Stored items from a collection

(** X16.  Asked for no more elements than the array has,
    [ldvc_realloc] returns fresh storage holding the first [size]
    elements of the old array, element by element (an indeterminate
    element stays indeterminate), and releases the old array; every other
    array is untouched. *)
Theorem realloc_keeps_prefix (ptr : pointer) (size : Z) (m : memory T)
  (old : list (option T)) :
  ldvc_mem_mutx m = None ->
  array_at ptr m = Some old ->
  0 <= size ->
  (Z.to_nat size <= length old)%nat ->
  size * sizeof_T < 2 ^ 64 ->
  size * sizeof_T <= available m ->
  exists m',
    ldvc_realloc sizeof_T ptr size m = Returns m' (Ptr (length (blocks m))) /\
    array_at (Ptr (length (blocks m))) m' = Some (firstn (Z.to_nat size) old) /\
    array_at ptr m' = None /\
    (forall q, q <> ptr -> array_at q m <> None ->
               array_at q m' = array_at q m) /\
    ldvc_mem_mutx m' = None.
Proof.
  intros Hmu Hold H0 Hlen Hfit Hav.
  destruct (no_wrap_cells size H0 Hfit) as [Hw Hn].
  destruct ptr as [| |b]; try discriminate. cbn in Hold.
  destruct (nth_error (blocks m) b) as [[blk|]|] eqn:Hb; try discriminate.
  inversion Hold; subst old; clear Hold. destruct blk as [sb src]. cbn [cells] in *.
  assert (Hlt : (b < length (blocks m))%nat)
    by (apply nth_error_Some; congruence).
  unfold ldvc_realloc. rewrite malloc_succeeds by (rewrite ?Hw; assumption).
  unfold new_block. rewrite Hn, Hw.
  pose proof (copy_loop_copies (blocks m) (size * sizeof_T)
                (available m - size * sizeof_T) None b sb src
                (repeat None (Z.to_nat size)) Hb (Z.to_nat size) 0) as Hloop.
  cbn [firstn skipn app Nat.add] in Hloop.
  rewrite Hloop by (rewrite ?repeat_length; lia). clear Hloop.
  rewrite skipn_repeat_all, app_nil_r.
  unfold ldvc_free, operator_delete. cbn [ldvc_mem_mutx blocks available].
  rewrite nth_error_app_old by congruence. rewrite Hb.
  eexists. split; [reflexivity|]. cbn [array_at blocks ldvc_mem_mutx].
  split; [|split; [|split]].
  - rewrite nth_error_set_nth_other by lia. rewrite nth_error_app_last.
    reflexivity.
  - assert (Hb' : nth_error (blocks m ++ [Some (mkBlock (size * sizeof_T) (firstn (Z.to_nat size) src))]) b
                  = Some (Some (mkBlock sb src)))
      by (rewrite nth_error_app_old by congruence; exact Hb).
    rewrite (nth_error_set_nth_same _ _ _ _ Hb'). reflexivity.
  - intros q Hq Hlive. destruct q as [| |c]; try (cbn in Hlive; congruence).
    cbn [array_at blocks] in *.
    assert (Hc : c <> b) by congruence.
    rewrite nth_error_set_nth_other by auto.
    rewrite nth_error_app_old; [reflexivity|].
    destruct (nth_error (blocks m) c); congruence.
  - reflexivity.
Qed.

(** X17.  Asked for more elements than the array has,
    [ldvc_realloc] copies [size] elements all the same: it reads past the
    end of the old array. *)
Theorem realloc_grow_reads_past_end (ptr : pointer) (size : Z) (m : memory T)
  (old : list (option T)) :
  ldvc_mem_mutx m = None ->
  array_at ptr m = Some old ->
  (length old < Z.to_nat size)%nat ->
  wrap U64 (size * sizeof_T) <= available m ->
  ldvc_realloc sizeof_T ptr size m = Undefined OutOfBounds.
Proof.
  intros Hmu Hold Hlen Hav.
  destruct ptr as [| |b]; try discriminate. cbn in Hold.
  destruct (nth_error (blocks m) b) as [[blk|]|] eqn:Hb; try discriminate.
  inversion Hold; subst old; clear Hold. destruct blk as [sb src]. cbn [cells] in *.
  unfold ldvc_realloc. rewrite malloc_succeeds by assumption. unfold new_block.
  pose proof (copy_loop_overruns (blocks m) (wrap U64 (size * sizeof_T))
                (available m - wrap U64 (size * sizeof_T)) None b sb src
                (repeat None (Z.to_nat (wrap U64 (size * sizeof_T) / sizeof_T)))
                Hb (Z.to_nat size) 0) as Hloop.
  cbn [firstn skipn app Nat.add] in Hloop.
  rewrite Hloop; [reflexivity | lia | lia | left; lia].
Qed.

(** X18.  With a null pointer [ldvc_realloc] is
    [ldvc_malloc]: nothing is copied or released.  With a pointer to an
    array that was released already, it uses it all the same. *)
Theorem realloc_null_and_released (size : Z) (m : memory T) :
  ldvc_realloc sizeof_T Null size m = ldvc_malloc sizeof_T size m /\
  (forall b,
     ldvc_mem_mutx m = None ->
     nth_error (blocks m) b = Some None ->
     wrap U64 (size * sizeof_T) <= available m ->
     ldvc_realloc sizeof_T (Ptr b) size m = Undefined InvalidPointer).
Proof.
  split.
  - unfold ldvc_realloc. destruct (ldvc_malloc sizeof_T size m); reflexivity.
  - intros b Hmu Hb Hav.
    unfold ldvc_realloc. rewrite malloc_succeeds by assumption. unfold new_block.
    assert (Hb' : forall x, nth_error (blocks m ++ [x]) b = Some None)
      by (intros x; rewrite nth_error_app_old by congruence; exact Hb).
    destruct (Z.to_nat size) as [|n].
    + cbn [for_each]. unfold ldvc_free, operator_delete.
      cbn [ldvc_mem_mutx blocks]. rewrite Hb'. reflexivity.
    + cbn [for_each]. unfold load_cell at 1. cbn [blocks].
      rewrite Hb'. reflexivity.
Qed.

(** X19.  Storage obtained from [ldvc_malloc] can be released once:
    [ldvc_free] gives its bytes back and leaves every other array as it
    was; releasing it a second time is undefined, and releasing a null
    pointer does nothing. *)
Theorem malloc_free_round_trip (size : Z) (m m1 : memory T) (p : pointer) :
  ldvc_malloc sizeof_T size m = Returns m1 p ->
  exists m2,
    ldvc_free p m1 = Returns m2 tt /\
    available m2 = available m /\
    array_at p m2 = None /\
    (forall q, array_at q m <> None -> array_at q m2 = array_at q m) /\
    ldvc_free p m2 = Undefined InvalidPointer /\
    ldvc_free Null m2 = Returns m2 tt.
Proof.
  intros Hret.
  destruct (malloc_returns size m m1 p Hret) as (Hmu & Hav & -> & ->).
  unfold ldvc_free, operator_delete. cbn [ldvc_mem_mutx blocks available].
  rewrite nth_error_app_last. cbn [bytes]. rewrite set_nth_app_last.
  eexists. split; [reflexivity|].
  cbn [available blocks ldvc_mem_mutx array_at bytes].
  rewrite nth_error_app_last.
  split; [lia|]. split; [reflexivity|]. split; [|split; reflexivity].
  intros q Hq. destruct q as [| |c]; try (cbn in Hq; congruence).
  cbn [array_at blocks] in *. rewrite nth_error_app_old; [reflexivity|].
  destruct (nth_error (blocks m) c); congruence.
Qed.

End MemFacts.

Lemma calloc_zero_initialises_witness :
  ldvc_calloc 0 4 8 (mkMemory [] 1000 None)
  = Returns (mkMemory [Some (mkBlock 32 (repeat (Some 0) 8))] 968 None) (Ptr 0).
Proof.
  apply (calloc_zero_initialises 0 4 eq_refl 8 (mkMemory [] 1000 None) eq_refl);
    vm_compute; first [reflexivity | discriminate].
Defined.

Lemma calloc_size_overflow_witness :
  ldvc_calloc 0 4 (2 ^ 62 + 1) (mkMemory [] 1000 None) = Undefined OutOfBounds.
Proof.
  apply (calloc_size_overflow 0 4 eq_refl (2 ^ 62 + 1) (mkMemory [] 1000 None)
           eq_refl);
    vm_compute; first [reflexivity | discriminate].
Defined.

Lemma realloc_keeps_prefix_witness :
  exists m',
    ldvc_realloc 4 (Ptr 0) 3
      (mkMemory [Some (mkBlock 20 [Some 0; Some 10; Some 20; Some 30; Some 40])]
                980 None)
    = Returns m' (Ptr 1) /\
    array_at (Ptr 1) m' = Some [Some 0; Some 10; Some 20] /\
    array_at (Ptr 0) m' = None.
Proof.
  destruct (realloc_keeps_prefix 4 eq_refl (Ptr 0) 3
              (mkMemory [Some (mkBlock 20 [Some 0; Some 10; Some 20; Some 30; Some 40])]
                        980 None)
              [Some 0; Some 10; Some 20; Some 30; Some 40]
              eq_refl eq_refl ltac:(discriminate) ltac:(vm_compute; lia)
              eq_refl ltac:(discriminate))
    as (m' & Hr & Hnew & Hold & _).
  exists m'. split; [exact Hr|]. split; [exact Hnew | exact Hold].
Defined.

(** The call of [examples/mem_example.cpp]: five elements reallocated
    to ten. *)
Lemma realloc_grow_reads_past_end_witness :
  ldvc_realloc 4 (Ptr 0) 10
    (mkMemory [Some (mkBlock 20 [Some 0; Some 10; Some 20; Some 30; Some 40])]
              980 None)
  = Undefined OutOfBounds.
Proof.
  apply (realloc_grow_reads_past_end 4 (Ptr 0) 10
           (mkMemory [Some (mkBlock 20 [Some 0; Some 10; Some 20; Some 30; Some 40])]
                     980 None)
           [Some 0; Some 10; Some 20; Some 30; Some 40] eq_refl eq_refl).
  - vm_compute. lia.
  - discriminate.
Defined.

Lemma malloc_free_round_trip_witness :
  exists m1 m2,
    ldvc_malloc 4 5 (mkMemory (T:=Z) [] 1000 None) = Returns m1 (Ptr 0) /\
    ldvc_free (Ptr 0) m1 = Returns m2 tt /\
    available m2 = 1000 /\
    ldvc_free (Ptr 0) m2 = Undefined InvalidPointer.
Proof.
  eexists.
  destruct (malloc_free_round_trip 4 5 (mkMemory (T:=Z) [] 1000 None) _ (Ptr 0)
              eq_refl) as (m2 & Hf & Hav & _ & _ & Hff & _).
  exists m2. split; [reflexivity|]. split; [exact Hf|].
  split; [exact Hav | exact Hff].
Defined.

(** ** [ldvc_io.hpp] *)

Import Io.

Section IoFacts.
Context {T : Type}.
Variable sizeof_T : nat.
Variable object_bytes : T -> list Byte.byte.
Variable object_of_bytes : list Byte.byte -> T.
Hypothesis object_bytes_length : forall x, length (object_bytes x) = sizeof_T.
Hypothesis object_of_bytes_inv : forall x, object_of_bytes (object_bytes x) = x.

(** X20.  What [ldvc_write_file] wrote, [ldvc_read_file] reads back,
    as far as the file stored it.  Once the path has been opened the call
    returns, whatever became of the write; every path to the same file
    then reads what the file stored of the [sizeof(T)] bytes of [data],
    if the file can be opened for reading at all; the paths to other
    files read what they read before.  On a readable file that stored
    all the bytes [ldvc_read_file] yields [data]; on one that stored
    fewer it yields an object read only in part. *)
Theorem write_then_read (filename : String.string) (data : T) (fs : filesystem)
  (l : nat) :
  resolve fs filename = Some l ->
  write_open (at_location fs l) = true ->
  exists fs',
    ldvc_write_file sizeof_T object_bytes filename data fs = Returns fs' tt /\
    (forall p, resolve fs p = Some l ->
       content fs' p
       = if read_open (at_location fs l)
         then Some (stored (at_location fs l) (object_bytes data))
         else None) /\
    (forall p, resolve fs p <> Some l -> content fs' p = content fs p) /\
    (read_open (at_location fs l) = true ->
     stored (at_location fs l) (object_bytes data) = object_bytes data ->
     ldvc_read_file sizeof_T object_of_bytes filename fs' = Returns fs' (Whole data)) /\
    (read_open (at_location fs l) = true ->
     (length (stored (at_location fs l) (object_bytes data)) < sizeof_T)%nat ->
     ldvc_read_file sizeof_T object_of_bytes filename fs'
     = Returns fs' (Torn (stored (at_location fs l) (object_bytes data)))).
Proof.
  intros Hres Hopen.
  assert (Hfirst : firstn sizeof_T (object_bytes data) = object_bytes data).
  { apply firstn_all2. rewrite object_bytes_length. lia. }
  unfold ldvc_write_file, openable. rewrite Hres, Hopen, Hfirst.
  eexists. split; [reflexivity|].
  assert (Hsame : forall p, resolve fs p = Some l ->
            content (put filename (object_bytes data) fs) p
            = if read_open (at_location fs l)
              then Some (stored (at_location fs l) (object_bytes data))
              else None).
  { intros p Hp. unfold content, put. rewrite Hres.
    cbn [resolve at_location]. rewrite Hp, Nat.eqb_refl.
    cbn [Io.present Io.read_open Io.data]. reflexivity. }
  split; [exact Hsame|]. split; [|split].
  - intros p Hp. unfold content, put. rewrite Hres. cbn [resolve at_location].
    destruct (resolve fs p) as [l'|]; [|reflexivity].
    destruct (Nat.eqb_spec l' l) as [->|Hne]; [congruence | reflexivity].
  - intros Hread Hstored. unfold ldvc_read_file.
    rewrite (Hsame filename Hres), Hread, Hstored.
    rewrite object_bytes_length, Nat.leb_refl, Hfirst, object_of_bytes_inv.
    reflexivity.
  - intros Hread Hshort. unfold ldvc_read_file.
    rewrite (Hsame filename Hres), Hread.
    destruct (Nat.leb_spec sizeof_T
                (length (stored (at_location fs l) (object_bytes data))));
      [lia | reflexivity].
Qed.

*Exercise requirements*
Set every line down again exactly. Begin with the first line of the entries and finish with the line containing "element stays indeterminate), and".

*Exercise solution*
(** X16.  Asked for no more elements than the array has,
    [ldvc_realloc] returns fresh storage holding the first [size]
    elements of the old array, element by element (an indeterminate
    element stays indeterminate), and releases the old array; every other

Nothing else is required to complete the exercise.